Let’s review the common stories of job seekers. What was lacking? According to employment experts’ diagnoses, there are two reasons. First, she thought of job hunting like college entrance exams. College entrance exams are structured around submitting your school grades and CSAT scores to an admission chart created by specialized institutions. There are only 336 universities nationwide, and you just apply to the university that matches your scores. Almost no one applies by analyzing the differences between Business Administration at University A and University B, nor is there a need to.
How about job hunting? There is no common exam, and of course, no ranking chart of companies. Above all, there are 7 million companies nationwide.
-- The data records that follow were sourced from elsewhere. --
(* ===== verification/Scheduler.v ===== *)
(** * The scheduler

    [tasks/scheduler.py]: schedules that are due become jobs, jobs are claimed for
    a running replica and executed, failures are counted, stale jobs fail, and
    replicas that went silent are replaced.  The state is the [fleet] of
    [Agents]; each [transaction] is a session of its own.

    A schedule and its agent are the rows as they were loaded at the claim, also
    where their rows have changed since.  A query with a limit takes the rows in
    the order of their insertion.  The tasks of one poll, which the code runs at the same time, follow one
    another here in their order.  The columns for the time of a claim and of an
    end, the generated package of functions, log lines and metrics are left out. *)

From S2P Require Import Prelude Regex Routing ReplicaNames Security Json Encryption AgentState Namespaces Functions Procedures SecurityEvents ConversationMemory AiTools ToolDispatch Hoare Orchestrator ProcedureRun Agents AgentChat.
From stdpp Require Import gmap strings.
From Stdlib Require Import Ascii.

Open Scope Z_scope.

Definition MAX_CONCURRENT_EXECUTIONS : nat := 5.
Definition STALE_JOB_TIMEOUT_SECONDS : Z := 300.
Definition REPLICA_HEARTBEAT_TIMEOUT_SECONDS : Z := 60.
Definition seconds (n : Z) : Z := n * 1000000.

Section scheduler.
Context `{Outside} `{Host} `{Aead} `{Crypto} (b64decode : string -> string) (kek_b64 : string).

(** [selectinload(Account.user)]: the effective tier of the user of an account. *)
Context (owner_tier : string -> string).

Abbreviation M := (stm fleet exn).

(** [str(e)] *)
Definition exn_text (e : exn) : string :=
  match e with
  | Service x => service_text x
  | BadValue m | PyRuntimeError m => m
  | PyAttributeError => lib_text LibAttributeError
  | MissingGreenlet => lib_text LibMissingGreenlet
  | Docker (DockerAPIError m) | Docker (Unreachable m) => m
  | Docker DockerNotFound => ""
  | BadCron => lib_text LibValueError
  | Cipher x => lib_text (LibState (AgentState.CryptoError x))
  | Raised x => exc_text x
  end.

(** [try: m except Exception as e: k e] *)
Definition catch {A} (m : M A) (k : exn -> M A) : M A := fun s =>
  match m s with (Ok a, s') => (Ok a, s') | (Err e, s') => k e s' end.

(** [update(...).where(id == ...)] *)
Definition update_schedule (id : string) (f : schedule -> schedule) : M unit :=
  set_schedules (map (fun x => if String.eqb (sc_id x) id then f x else x)).
Definition update_job (id : string) (f : job -> job) : M unit :=
  set_jobs (map (fun x => if String.eqb (jb_id x) id then f x else x)).
Definition update_fire (id status : string) (error run : option string) : M unit :=
  transaction (set_fires (map (fun x =>
    if String.eqb (fr_id x) id then
      ScheduleFire (fr_id x) (fr_schedule_id x) (fr_agent_id x) status error
        (if truthy_ostr run then run else fr_run_id x)
    else x))).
There are about 9,000 large corporations and over 5,000 mid-sized companies. Instead of a single line, there are countless lines, each with distinct characteristics and required competencies. You have to create your own company ranking chart, decide which line to stand in, and then meet the criteria. But my niece started by making scores as if it were an entrance exam.
The second reason is that she unconditionally stood in a long line with many people. Her application list contained “companies everyone knows.” Although she applied evenly to large corporations, foreign companies, and mid-sized companies, they were all well-known companies. Naturally, there were too many competitors. Well-known consumer goods companies adopted difficult screening processes such as video self-introductions, role-playing, and individual presentations to evaluate numerous applicants. This only raised the difficulty of job hunting without increasing the chances of acceptance.
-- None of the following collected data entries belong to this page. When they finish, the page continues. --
(* ===== verification/AgentTenancy.v ===== *)
(** * Whose rows the agent service touches

    The operations of [Agents] work for an account.  [leaves]: an operation, also
    one that raises, changes no row of the agents, replicas, schedules and webhooks
    of other accounts.  The rules follow the code; [Agents.stays] gives the
    invariant that uniqueness of keys comes from. *)

From S2P Require Import Prelude Regex Routing ReplicaNames Security Json Encryption AgentState Namespaces Functions Procedures AiTools ToolDispatch Hoare Agents AgentChat Scheduler.
From stdpp Require Import gmap strings.

Open Scope Z_scope.

(** A row of an agent, but for the agent it was cloned from: that column is
    emptied when the source is destroyed. *)
Definition unsourced (a : agent_record) : agent_record :=
  AgentRecord (row a) (display_name a) (agent_status a) (container_id a) (memory_mb a) (cpu_tenths a) (enabled a) (mcp_servers a)
    (target_replicas a) (chat_token a) (heartbeat_enabled a) (heartbeat_interval a) (heartbeat_next_at a) None (created_at a).

(** The agents of other accounts. *)
Definition foreign (account_id : string) (l : list agent_record) (id : string) : bool :=
  existsb (fun a => String.eqb (a_id a) id && negb (String.eqb (a_account a) account_id)) l.

Section outsiders.
Context `{Outside} `{Host} (F : string -> bool).
#[local] Set Default Proof Using "Type*".

Abbreviation M := (stm fleet exn).
Abbreviation D := (stm host docker_error).

(** The rows of the agents in [F]. *)
Definition outsiders (s : fleet) : list agent_record * list replica * list schedule * list webhook :=
  (map unsourced (List.filter (fun a => F (a_id a)) (records s)), List.filter (fun r => F (rp_agent_id r)) (replicas s),
   List.filter (fun x => F (sc_agent_id x)) (schedules s), List.filter (fun x => F (wh_agent_id x)) (webhooks s)).
#[export] Instance outsiders_apart : Apart outsiders.
Proof. by intros ???. Qed.

Definition leaves {A} (I : db -> Prop) (m : M A) : Prop := forall s, I (db_of s) -> outsiders (m s).2 = outsiders s.

Lemma leaves_frame {A} I (m : M A) : frame outsiders m -> leaves I m.
Proof. intros Hm s _. apply Hm. Qed.
Lemma leaves_ret {A} I (a : A) : leaves I (mret a).
Proof. by intros s _. Qed.
Lemma leaves_raise {A} I e : leaves I (raise e : M A).
Proof. by intros s _. Qed.
Lemma leaves_read {A} I (g : fleet -> A) : leaves I (fun s => (Ok (g s), s)).
Proof. by intros s _. Qed.
Lemma leaves_bind {A B} I (m : M A) (k : A -> M B) : stays I m -> leaves I m -> (forall a, leaves I (k a)) -> leaves I (m ≫= k).
Proof.
  intros Hs Hm Hk s Hi. specialize (Hs s Hi). specialize (Hm s Hi). unfold mbind, stm_bind.
  destruct (m s) as [[a|e] s']; [|done]. cbn in Hm. by rewrite (Hk a s' Hs).
Qed.
Lemma leaves_weaken {A} (I J : db -> Prop) (m : M A) : leaves J m -> (forall d, I d -> J d) -> leaves I m.
Proof. intros Hm HI s Hs. by apply Hm, HI. Qed.

Lemma leaves_docker_try {A B} I (m : D A) (ok : A -> M B) k :
  (forall a, leaves I (ok a)) -> leaves I k -> leaves I (docker_try m ok k).
Proof.
  intros Hok Hk s Hs. unfold docker_try. pose proof (frame_on_host outsiders m s) as K. pose proof (host_db m s) as Hd.
  destruct (on_host m s) as [[a|[| | | | |[]| | |]] s']; cbn in K, Hd; rewrite <-Hd in Hs; rewrite ?(Hok a s' Hs), ?(Hk s' Hs); done.
Qed.

(** *** Rows of agents outside [F] *)

Lemma filter_put_out {A} (key owner : A -> string) (x : A) l :
  F (owner x) = false -> (forall y, y ∈ l -> key y = key x -> F (owner y) = false) ->
  List.filter (fun y => F (owner y)) (put key x l) = List.filter (fun y => F (owner y)) l.
Proof.
  intros Hx Hl. unfold put. induction l as [|y l IH]; [done|]. cbn.
  destruct (String.eqb_spec (key y) (key x)) as [E|E].
  - rewrite Hx, (Hl y) by (by left || done). apply IH. intros z Hz. apply Hl. by right.
  - destruct (F (owner y)); [f_equal|]; apply IH; intros z Hz; apply Hl; by right.
Qed.

Lemma filter_snoc_out {A} (owner : A -> string) (x : A) l : F (owner x) = false ->
  List.filter (fun y => F (owner y)) (l ++ [x]) = List.filter (fun y => F (owner y)) l.
Proof. intros Hx. rewrite List.filter_app. cbn. by rewrite Hx, app_nil_r. Qed.

Lemma filter_drop_out {A} (owner : A -> string) (p : A -> bool) l : (forall y, y ∈ l -> p y = false -> F (owner y) = false) ->
  List.filter (fun y => F (owner y)) (List.filter p l) = List.filter (fun y => F (owner y)) l.
Proof.
  intros Hp. induction l as [|y l IH]; [done|]. cbn. destruct (p y) eqn:E; cbn.
  - rewrite IH; [done|]. intros z Hz. apply Hp. by right.
  - rewrite (Hp y) by (by left || done). apply IH. intros z Hz. apply Hp. by right.
Qed.

Lemma put_record_leaves I a : F (a_id a) = false -> leaves I (put_record a).
Proof. intros Ha s _. unfold outsiders. cbn. rewrite (filter_put_out a_id a_id); [done..|]. by intros y _ ->. Qed.

Lemma put_replica_leaves A K r : rkey r ∈ K -> F (rp_agent_id r) = false -> leaves (inv A K) (put_replica r).
Proof.
  intros Hr Hf s (Hw & _ & HK). unfold outsiders. cbn. rewrite (filter_put_out rp_id rp_agent_id); [done..|].
  intros y Hy Hid. pose proof (same_attributes rkey rp_id r (replicas s) (wf_replica_ids _ Hw)) as Hsame. cbn in HK.
  assert (rkey y = rkey r) as [= _ -> _]; [|done]. apply Hsame; [by intros z [= ? ? ?]|by rewrite HK|done|done].
Qed.

Definition mine (K : list (string * string * string)) (r : replica) : Prop := rkey r ∈ K /\ F (rp_agent_id r) = false.

Lemma mine_known K l : Forall (mine K) l -> Forall (fun r => rkey r ∈ K) l.
Proof. intros Hl. eapply Forall_impl; [exact Hl|]. by intros r [? _]. Qed.

Lemma frame_docker {A} (m : D A) : frame outsiders (docker_try m (fun _ => mret tt) (mret tt)).
Proof. apply frame_docker_try; [apply _|intros a; apply frame_ret|apply frame_ret]. Qed.

Lemma run_container_leaves A K a r n : mine K r -> leaves (inv A K) (_run_replica_container a r n).
Proof. intros [Hk Hf]. apply leaves_docker_try; intros; by apply put_replica_leaves. Qed.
As mentioned earlier, there are about 14,000 mid-sized or larger companies and about 2,500 listed companies in Korea. Most people can probably name only about 100 companies out of these. My niece also passed over “unknown companies” among the many job postings on employment portals. Among the companies she filtered out were global top 100 companies by market capitalization, the US Big 3 bio companies, and promising startups favored by investors. The salaries, work-life balance, welfare, and growth potential of the companies she didn’t know and skipped were much better than those she applied to, and the difficulty of employment was lower. But she fought a bloody frog battle inside a well.
Food and pharmaceutical companies that advertise a lot on TV often have lower salaries and welfare levels than IT or chemical industries. The same goes for foreign companies. The average salary of famous luxury brands is often lower than that of lesser-known auto parts companies, but the competition rate is excessively high. An HR manager at a global company headquartered in Germany said, “There were few applicants because the company name was long and difficult, but after adding the subtitle ‘Fortune 100 semiconductor equipment company,’ the number of applicants increased significantly.” This is a clear example of our level of corporate knowledge.
How can my niece win on her 20th attempt? She needs to pause her “hard work” and first explore which line she should stand in. Next, she should create a list of companies that are large and strong but still relatively quiet, companies her friends don’t yet know, and challenge those. There are tens of times more hidden gem companies that are less known than the companies we know.